Stomach cancer should not be confused with other cancers that can occur in the abdomen—these cancers have different symptoms, different outlooks and different treatments.

The stomach

The stomach is a sac-like organ that holds food and starts to digest it by secreting gastric juice. The food and gastric juice are mixed and then emptied into the first part of the small intestine called the duodenum.

The stomach has five parts:

  • Cardia. The part closest to the esophagus, where chewed food comes from the mouth through the chest.
  • Fundus. The upper part of the stomach next to the cardia.
  • Body or corpus. The main part of the stomach, between the upper and lower parts.
  • Antrum. The lower portion near the small intestine, where food mixes with gastric juice.
  • Pylorus. The last part of the stomach, which acts as a valve to control emptying of the stomach contents into the small intestine.

The stomach wall has five layers, which are important in determining the stage of stomach cancer, plus treatment and prognosis:

  • Mucosa. The innermost layer, where stomach acid and digestive enzymes are made. Most stomach cancers start in this layer.
  • Submucosa. A supporting layer.
  • Muscularis propria. A thick layer of muscle that moves and mixes the stomach contents.
  • Subserosa. One of two outer layers that wrap the stomach.
  • Outermost serosa. The other outer layer.

Stomach cancer occurs when cells in these layers—most often the mucosa—begin growing out of control. This happens because of genetic mutations in these cells. We still don’t know the exact cause of stomach cancer, but research has identified several risk factors, including a stomach infection from the H. pylori bacteria.

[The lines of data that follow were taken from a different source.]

(** * evida_sismos_manager_go: classifier, event manager and WebSocket hub

    A shallow embedding of [internal/models], [internal/geometry],
    [internal/manager] and the WebSocket hub, followed by the properties
    proved about them.

    Modelling conventions
    - Go [float64] is Rocq's primitive [float] (IEEE 754 binary64), every
      operation rounded on its own (no fused multiply-add).
    - Go [string] is [string]; [time.Time] is an integer count of
      nanoseconds ([Z]); [time.Duration] is an [int64] count of nanoseconds,
      its negation wrapping as in two's complement.
    - [map[string]Earthquake] is [gmap string Earthquake]; ranging over it
      visits [map_to_list] (Go leaves the order unspecified, and no theorem
      below depends on it).
    - A buffered channel is the list of its pending elements together with
      its capacity; a [select] with a [default] branch is a send that
      reports whether it went through.
    - A run-time panic (send on a closed channel, closing a closed channel)
      is the [None] of an [option].
    - What a network connection or the JSON encoder answers is an input of
      the model: the writer of a session takes the results of its calls on
      the connection, the REST handler the encoder as a function that can
      fail. *)

From Stdlib Require Import ZArith Floats Bool Lia.
From Stdlib Require Import Sorting.Sorted Sorting.Permutation.
From stdpp Require Import gmap strings list fin_maps.

Local Open Scope string_scope.

(* ===================================================================== *)
(** * internal/models/earthquake.go *)
(* ===================================================================== *)

Module Models.

Record Earthquake := {
  ID : string;
  Magnitude : float;
  Location : string;
  Latitude : float;
  Longitude : float;
  Depth : float;
  Time : Z;
  Source : string;
  Oceano : string;
  OceanoRegion : string;
  URL : string
}.

Record Point := { Lat : float; Lon : float }.

Definition Polygon := list Point.

(** The two assignments [eq.Oceano = o; eq.OceanoRegion = r]. *)
Definition set_labels (eq : Earthquake) (o r : string) : Earthquake :=
  {| ID := ID eq; Magnitude := Magnitude eq; Location := Location eq;
     Latitude := Latitude eq; Longitude := Longitude eq; Depth := Depth eq;
     Time := Time eq; Source := Source eq;
     Oceano := o; OceanoRegion := r; URL := URL eq |}.

End Models.
Import Models.

(* ===================================================================== *)
(** * internal/geometry/polygon.go, regions_data.go *)
(* ===================================================================== *)

Module Geometry.

Local Open Scope float_scope.

(** Go's [a > b] on float64. *)
Definition fgt (a b : float) : bool := b <? a.

(** [rayIntersectsSegment]: the early return on the straddle test comes
    first, the slope is computed only past it. *)
Definition rayIntersectsSegment (point p1 p2 : Point) : bool :=
  if Bool.eqb (fgt (Lat p1) (Lat point)) (fgt (Lat p2) (Lat point)) then false
  else
    let slope := (Lon p2 - Lon p1) / (Lat p2 - Lat p1) in
    let intersectionLon := Lon p1 + (Lat point - Lat p1) * slope in
    Lon point <? intersectionLon.

Definition zeroPoint : Point := {| Lat := 0; Lon := 0 |}.

(** The body of [for i := 0; i < n; i++]: [todo] iterations remain, the
    index is [i], the counter is [intersections].  Both subscripts are
    below [n], so the default of [nth] is never read. *)
Fixpoint PointInPolygon_loop (point : Point) (polygon : Polygon) (n : nat)
    (todo i : nat) (intersections : Z) : Z :=
  match todo with
  | O => intersections
  | S todo' =>
      let p1 := nth i polygon zeroPoint in
      let p2 := nth ((i + 1) mod n) polygon zeroPoint in
      PointInPolygon_loop point polygon n todo' (i + 1)
        (if rayIntersectsSegment point p1 p2
         then (intersections + 1)%Z else intersections)
  end.

Definition PointInPolygon (point : Point) (polygon : Polygon) : bool :=
  if (length polygon <? 3)%nat then false
  else
    let n := length polygon in
    let intersections := PointInPolygon_loop point polygon n n 0 0%Z in
    (intersections mod 2 =? 1)%Z.

Record RegionData := {
  LatlonCPWorld : Polygon;
  LatlonPacificoLocal : Polygon;
  LatlonPacificoRegional : Polygon;
  LatlonPacificoLocal20Km : Polygon;
  LatlonCCWorld : list Polygon;
  LatlonCaribeRegional : list Polygon;
  LatlonCaribeLocal : Polygon;
  LatlonCaribeLocalInsular : Polygon
}.

Fixpoint evaluarPuntosMultiples (point : Point) (polygons : list Polygon) : bool :=
  match polygons with
  | [] => false
  | polygon :: rest =>
      if PointInPolygon point polygon then true
      else evaluarPuntosMultiples point rest
  end.

Definition determinarRegionPacifico (rd : RegionData) (point : Point) : string :=
  if PointInPolygon point (LatlonPacificoLocal rd) then "local"%string
  else if PointInPolygon point (LatlonPacificoRegional rd) then "regional"%string
  else "lejano"%string.

(** [CategorizeEarthquake(eq *Earthquake)]: the package variable
    [regionData] is the first argument, [None] being the nil pointer of a
    configuration that was never loaded; the updated record is returned. *)
Definition CategorizeEarthquake (regionData : option RegionData)
    (eq : Earthquake) : Earthquake :=
  match regionData with
  | None => eq
  | Some rd =>
      let point := {| Lat := Latitude eq; Lon := Longitude eq |} in
      if PointInPolygon point (LatlonCPWorld rd) then
        set_labels eq "Pacifico" (determinarRegionPacifico rd point)
      else if PointInPolygon point (LatlonPacificoLocal rd) then
        set_labels eq "Pacifico" "local"
      else if (0 <? length (LatlonPacificoRegional rd))%nat
              && PointInPolygon point (LatlonPacificoRegional rd) then
        set_labels eq "Pacifico" "regional"
      else if (0 <? length (LatlonPacificoLocal20Km rd))%nat
              && PointInPolygon point (LatlonPacificoLocal20Km rd) then
        set_labels eq "Pacifico" "local"
      else if evaluarPuntosMultiples point (LatlonCCWorld rd) then
        set_labels eq "Caribe" "lejano"
      else if evaluarPuntosMultiples point (LatlonCaribeRegional rd) then
        set_labels eq "Caribe" "regional"
      else if PointInPolygon point (LatlonCaribeLocal rd)
              || PointInPolygon point (LatlonCaribeLocalInsular rd) then
        set_labels eq "Caribe" "local"
      else
        set_labels eq "Uncategorized" "Uncategorized"
  end.

End Geometry.
Import Geometry.

(* ===================================================================== *)
(** * internal/manager/earthquake_manager.go *)
(* ===================================================================== *)

Module Manager.

(** ** Channels and sorting, as the Go runtime and library provide them *)

(** [select { case ch <- x: default: }] on a channel of capacity [cap]
    holding [ch]: the element is appended when there is room, and dropped
    otherwise; the sender never waits. *)
Definition try_send {A} (cap : nat) (ch : list A) (x : A) : list A :=
  if (length ch <? cap)%nat then ch ++ [x] else ch.

(** [sort.Slice(s, less)].  Go's sort is not stable; this model is one of
    the orders it may produce, and the theorems on it use only that the
    result is a permutation ordered by [less]. *)
Fixpoint sort_insert {A} (less : A → A → bool) (x : A) (l : list A) : list A :=
  match l with
  | [] => [x]
  | y :: l' => if less y x then y :: sort_insert less x l' else x :: l
  end.

Fixpoint sort_Slice {A} (less : A → A → bool) (l : list A) : list A :=
  match l with
  | [] => []
  | x :: l' => sort_insert less x (sort_Slice less l')
  end.

(** In the output of [sort.Slice], [a] may stand before [b]. *)
Definition mayPrecede {A} (less : A → A → bool) (a b : A) : Prop :=
  less b a = false.

(** [t.After(u)] and [t.Before(u)]. *)
Definition After (t u : Z) : bool := (u <? t)%Z.
Definition Before (t u : Z) : bool := (t <? u)%Z.

(** The comparison handed to [sort.Slice] by every query. *)
Definition byTimeDesc (a b : Earthquake) : bool := After (Time a) (Time b).

(** ** The manager *)

Record EarthquakeManager := {
  earthquakes : gmap string Earthquake;
  maxAge : Z;
  newEarthquakeChan : list Earthquake
}.

(** [make(chan models.Earthquake, 100)] *)
Definition newEarthquakeChanCap : nat := 100.

Definition NewEarthquakeManager (maxAge : Z) : EarthquakeManager :=
  {| earthquakes := ∅; maxAge := maxAge; newEarthquakeChan := [] |}.

(** The test of [AddEarthquake] lines 46-47. *)
Definition notCategorized (eq : Earthquake) : bool :=
  (Oceano eq =? "")%string || (Oceano eq =? "Uncategorized")%string ||
  (OceanoRegion eq =? "")%string || (OceanoRegion eq =? "Uncategorized")%string.

(** The test of [GetAll] and [GetCount]. *)
Definition isCategorized (eq : Earthquake) : bool :=
  negb (Oceano eq =? "")%string && negb (Oceano eq =? "Uncategorized")%string &&
  negb (OceanoRegion eq =? "")%string && negb (OceanoRegion eq =? "Uncategorized")%string.

Definition AddEarthquake (regionData : option RegionData) (eq : Earthquake)
    (em : EarthquakeManager) : EarthquakeManager * bool :=
  match earthquakes em !! ID eq with
  | Some _ => (em, false)
  | None =>
      let eq := CategorizeEarthquake regionData eq in
      if notCategorized eq then (em, false)
      else
        ({| earthquakes := <[ID eq := eq]> (earthquakes em);
            maxAge := maxAge em;
            newEarthquakeChan :=
              try_send newEarthquakeChanCap (newEarthquakeChan em) eq |},
         true)
  end.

As a cancer grows from the mucosa into deeper layers, the stage becomes more advanced. Stomach cancers typically develop slowly over many years. Before a true cancer develops, pre-cancerous changes often occur in the mucosa—these early changes rarely cause symptoms and often go undetected.

Types of stomach cancer

Adenocarcinomas. About 90% to 95% cancers of the stomach are adenocarcinomas. These cancers develop from the mucosa, the mucus-producing cells that line the stomach.

Lymphomas. These are cancers of the immune system tissue that are sometimes found in the wall of the stomach. Stomach cancer treatment and outlook depend on the type of lymphoma.

Gastrointestinal stromal tumor (GIST). These rare tumors start in very early forms of cells in the wall of the stomach called interstitial cells of Cajal. Some of these tumors are non-cancerous. Although GISTs can be found anywhere in the digestive tract, most are found in the stomach.

Carcinoid tumor. These tumors start in hormone-making cells of the stomach. Most of these tumors do not spread to other organs.

mother and daughter smiling at each other

Stomach cancer symptoms

See your provider if you experience any of these signs and symptoms:

  • Fatigue and stomach pain.
  • Feeling bloated after eating or feeling full after eating small amounts.
  • Severe, persistent heartburn or indigestion.
  • Unexplained, persistent nausea and/or vomiting.
  • Unintentional weight loss.

Risk factors of Stomach cancer

Factors that increase your risk of stomach cancer include:

  • A diet high in salty and smoked foods, and low in fruits and vegetables.
  • Family history of stomach cancer.
  • H. pylori infection.
  • Long-term stomach inflammation.
  • Pernicious anemia.
  • Smoking.
  • Stomach polyps.

Questions and answers (FAQs)

How do I eat after stomach cancer surgery?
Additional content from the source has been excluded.